I Took 4 Online Tests for Social Anxiety: Here Are My Results

In 2018, I did a 12-week group therapy program for social anxiety (I talk about some aspects of the program in this post).

As part of the program, we were regularly asked to complete a questionnaire to track our level of social anxiety.

At the beginning of the program, my score was at the highest end of Severe, on a scale of Mild, Moderate, Severe, and Very Severe.

At the end of the program, it was at the lowest end of Severe. (Progress!)

During the program, I briefly went into the Very Severe range (it was around the time we started doing exposure therapy). But I also dipped down to the lowest end of Moderate during the program as well.

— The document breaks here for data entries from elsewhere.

(* ===== verification/SchedComm.v ===== *)
(** Scheduling operations on a thread, src/scheduler_comm.c.

    [rt_sched_lock]/[rt_sched_unlock] of the uniprocessor build mask interrupts
    and have no counterpart; the [RT_SCHED_DEBUG_IS_LOCKED] checks are empty. *)
From S2P Require Import Prelude KState SchedUp Object TimerCore.
#[local] Open Scope Z_scope.

Definition rt_sched_thread_init_ctx (thread : tid) (tick priority : Z) : K unit :=
  upd_thr thread (set_t_stat RT_THREAD_INIT);;
  rt_sched_thread_init_priv thread tick priority.

Definition rt_sched_thread_timer_start (thread : tid) : K Z :=
  upd_thr thread (set_t_ttmr true);;
  mret RT_EOK.

Definition rt_sched_thread_timer_stop (thread : tid) : K Z :=
  th ← thr thread;
  if t_ttmr th then
    error ← rt_timer_stop (thread_timer thread);
    upd_thr thread (set_t_ttmr false);;
    mret error
  else mret RT_EOK.

Definition rt_sched_thread_get_stat (thread : tid) : K Z :=
  th ← thr thread; mret (Z.land (t_stat th) RT_THREAD_STAT_MASK).

Definition rt_sched_thread_get_curr_prio (thread : tid) : K Z :=
  th ← thr thread; mret (t_cur_prio th).

Definition rt_sched_thread_get_init_prio (thread : tid) : K Z :=
  th ← thr thread; mret (t_init_prio th).

Definition rt_sched_thread_is_suspended (thread : tid) : K bool :=
  th ← thr thread;
  mret (Z.land (t_stat th) RT_THREAD_SUSPEND_MASK =? RT_THREAD_SUSPEND_MASK).

Definition rt_sched_thread_close (thread : tid) : K Z :=
  upd_thr thread (set_t_stat RT_THREAD_CLOSE);;
  mret RT_EOK.

Definition rt_sched_thread_yield (thread : tid) : K Z :=
  upd_thr thread (fun th =>
    set_t_stat (Z.lor (t_stat th) RT_THREAD_STAT_YIELD)
      (set_t_remaining_tick (t_init_tick th) th));;
  mret RT_EOK.

Definition rt_sched_thread_ready (thread : tid) : K Z :=
  susp ← rt_sched_thread_is_suspended thread;
  if negb susp then mret (- RT_EINVAL) else
  th ← thr thread;
  error ← (if t_ttmr th then rt_sched_thread_timer_stop thread else mret RT_EOK);
  if error =? 0 then
    rt_list_remove_thread thread;;
    rt_sched_insert_thread thread;;
    mret error
  else mret error.

Definition rt_sched_tick_increase : K Z :=
  self ← rt_thread_self;
  thread ← deref self;
  upd_thr thread (fun th => set_t_remaining_tick (u32 (t_remaining_tick th - 1)) th);;
  th ← thr thread;
  (if negb (t_remaining_tick th =? 0) then mret tt
   else rt_sched_thread_yield thread;; rt_sched_unlock_n_resched);;
  mret RT_EOK.

Definition rt_sched_thread_change_priority (thread : tid) (priority : Z) : K Z :=
  RT_ASSERT (priority <? RT_THREAD_PRIORITY_MAX);;
  th ← thr thread;
  let setp := upd_thr thread (fun th =>
    set_t_mask (u32 (Z.shiftl 1 priority)) (set_t_cur_prio priority th)) in
  (if Z.land (t_stat th) RT_THREAD_STAT_MASK =? RT_THREAD_READY then
     rt_sched_remove_thread thread;;
     setp;;
     upd_thr thread (set_t_stat RT_THREAD_INIT);;
     rt_sched_insert_thread thread
   else setp);;
  mret RT_EOK.

(** * Invariants under a thread in transit *)

(** [curwf] with the thread [t] left out. *)
Record curwf_but (t : tid) (k : kernel) : Prop := mk_curwf_but {
  cb_not_ready : forall x, x <> t -> k_cur k = Some x -> tstat (k_thr k x) <> RT_THREAD_READY;
  cb_running : forall x, x <> t -> tstat (k_thr k x) = RT_THREAD_RUNNING -> k_cur k = Some x
}.

Lemma curwf_but_of k t : curwf k -> curwf_but t k.
Proof. intros [a b]. split; auto. Qed.

Lemma curwf_but_upd k t th : curwf_but t k -> curwf_but t (set_k_thr (fupd t th (k_thr k)) k).
Proof.
  intros [a b]. split; intros x Hx; simpl; rewrite fupd_ne by done; auto.
Qed.

Lemma curwf_of_but k t :
  curwf_but t k -> (k_cur k = Some t -> tstat (k_thr k t) <> RT_THREAD_READY) ->
  (tstat (k_thr k t) = RT_THREAD_RUNNING -> k_cur k = Some t) -> curwf k.
Proof.
  intros [a b] H1 H2. split; intros x; destruct (decide (x = t)) as [->|]; auto.
Qed.

(** Unlinking a thread that is not READY leaves the queue in order. *)
Lemma rqwf_unlink k t :
  rqwf None k -> tstat (k_thr k t) <> RT_THREAD_READY ->
  rqwf (Some t) (set_k_list (list_unlink t (k_list k)) k).
Proof.
  intros [nd dj out inn rdy pr mk gr gn] Hs.
  assert (Hr : forall p, list_unlink t (k_list k) (LReady p) = k_list k (LReady p)).
  { intros p. apply list_unlink_id. intros [? _]%inn. done. }
  split; simpl; auto.
  - intros l. by apply NoDup_filter.
  - intros l1 l2 x [_ H1]%list_unlink_in [_ H2]%list_unlink_in. eauto.
  - intros x l [= <-] [? _]%list_unlink_in. done.
  - intros l x [_ Hx]%list_unlink_in. auto.
  - intros x Hx Hst. rewrite Hr. by apply rdy.
  - intros p Hp. rewrite Hr. auto.
Qed.

(** Inserting the thread in transit restores the kernel invariant. *)
Lemma insert_kwf k t :
  rqwf (Some t) k -> curwf_but t k ->
  0 <= t_cur_prio (k_thr k t) < RT_THREAD_PRIORITY_MAX ->
  t_mask (k_thr k t) = 2 ^ t_cur_prio (k_thr k t) ->
  wp (rt_sched_insert_thread t) (fun _ k' => kwf k' /\ k_cur k' = k_cur k /\
     (forall l, (forall p, l <> LReady p) -> k_list k' l = k_list k l) /\
     krest k' = krest k /\
     (forall x, x <> t -> k_thr k' x = k_thr k x) /\
     k_thr k' t = with_stat (if decide (k_cur k = Some t) then RT_THREAD_RUNNING
                             else RT_THREAD_READY) (k_thr k t)) k.
Proof.
  intros W C Hp Hm. case_decide as Hcur.
  - unfold rt_sched_insert_thread, upd_thr. do 2 wp_step. rewrite decide_True by done. wp_step.
    set (th := with_stat _ _).
    assert (Hst : tstat th = RT_THREAD_RUNNING) by (by apply tstat_with_stat).
    pose proof (rqwf_transit_upd t th _ W) as W'. pose proof (curwf_but_upd k t th C) as C'.
    split; [split|].
    + apply (rqwf_end t); simpl; rewrite ?fupd_eq; auto. stat_lia.
    + apply (curwf_of_but _ t C'); simpl; rewrite ?fupd_eq; [stat_lia|done].
    + simpl. repeat split; auto; [intros x ?; by rewrite fupd_ne|by rewrite fupd_eq].
  - eapply wp_mono; [by apply insert_thread_wp|]. intros _ k' (W' & g & q & -> & _).
    assert (Hst : tstat (with_stat RT_THREAD_READY (k_thr k t)) = RT_THREAD_READY)
      by (by apply tstat_with_stat).
    split; [split; [done|]|].
    + apply (curwf_of_but _ t); [|done|simpl; rewrite fupd_eq; stat_lia].
      destruct C as [a b]. split; intros x Hx; simpl; rewrite fupd_ne by done; auto.
    + simpl. repeat split; auto.
      * intros l Hl. by rewrite fupd_ne.
      * intros x ?. by rewrite fupd_ne.
      * by rewrite fupd_eq.
Qed.

(** * [rt_sched_thread_ready] *)

(** The SUSPEND bit of [stat] is set for the suspended states, 4 to 7. *)
Lemma suspend_test s :
  (Z.land s RT_THREAD_SUSPEND_MASK =? RT_THREAD_SUSPEND_MASK) = (4 <=? Z.land s RT_THREAD_STAT_MASK).
Proof.
  unfold RT_THREAD_SUSPEND_MASK, RT_THREAD_STAT_MASK. replace (Z.land s 4) with (Z.land (Z.land s 7) 4).
  2:{ by rewrite <- Z.land_assoc. }
  rewrite land_7. pose proof (Z.mod_pos_bound s 8 ltac:(lia)) as Hr.
  remember (s mod 8) as m. clear Heqm s.
  assert (m = 0 \/ m = 1 \/ m = 2 \/ m = 3 \/ m = 4 \/ m = 5 \/ m = 6 \/ m = 7) as H by lia.
  by destruct H as [->|[->|[->|[->|[->|[->|[->| ->]]]]]]].
Qed.

Definition suspended (th : rt_thread) : Prop := RT_THREAD_SUSPEND_MASK <= tstat th.

(** Thread and timer state apart, the objects and the tick. *)
Definition kobj (k : kernel) : kernel := ktimless (krest k).

(** The timers after a thread's timer has been stopped if it was set. *)
Definition quiet (t : tid) (k : kernel) : kernel :=
  if t_ttmr (k_thr k t) then tim_off (thread_timer t) k else k.

(** Timer tables and lists agree. *)
Record same_timers (k k' : kernel) : Prop := mk_same_timers {
  tm_tim : k_tim k' = k_tim k;
  tm_hard : k_hard k' = k_hard k;
  tm_soft : k_soft k' = k_soft k;
  tm_htmp : k_htmp k' = k_htmp k;
  tm_stmp : k_stmp k' = k_stmp k
}.

(** The control block of a resumed thread: its timer mark cleared, its error
    set unless [e] is negative. *)
Definition wake (e : Z) (th : rt_thread) : rt_thread :=
  let th := set_t_ttmr false th in if 0 <=? e then set_t_error e th else th.

(** The thread [t] was suspended in [k] and has been made runnable in [k'], with
    error [e]. *)
Record resumed (e : Z) (t : tid) (k k' : kernel) : Prop := mk_resumed {
  rs_other : forall x, x <> t -> th_frame (k_thr k x) (k_thr k' x);
  rs_self : k_thr k' t = set_t_stat (t_stat (k_thr k' t)) (wake e (k_thr k t));
  rs_active : active (k_thr k' t);
  rs_list : forall l, (forall p, l <> LReady p) -> k_list k' l = list_unlink t (k_list k) l;
  rs_timers : same_timers (quiet t k) k';
  rs_obj : kobj k' = kobj k;
  rs_cur : is_Some (k_cur k) -> is_Some (k_cur k');
  rs_locked : k_lock_nest k <> 0 -> k_cur k' = k_cur k /\
    forall x, x <> t -> k_thr k' x = k_thr k x
}.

Anxiety levels vary with time and circumstances and many other factors. That’s why they scored us weekly — to see the overall picture.

It’s been a while since I had a formal assessment, so I was curious to see where I might fall on some online tests.

I included some screenshots of my answers and scores.

Read on, friends! I hope you find the post interesting. ๐Ÿ™‚


Test 1:

PSYCOM Social Anxiety Test

My score on this test:

“Strong indication of social anxiety disorder (social phobia).”

Question example:

“Are you extremely conscious of your actions when in social settings because you fear they might offend someone or you could be rejected?”

My answer: Very often.

Thoughts:

I like the way the score is phrased here: “Strong indication of.” It makes it extra clear that this is not a diagnostic tool.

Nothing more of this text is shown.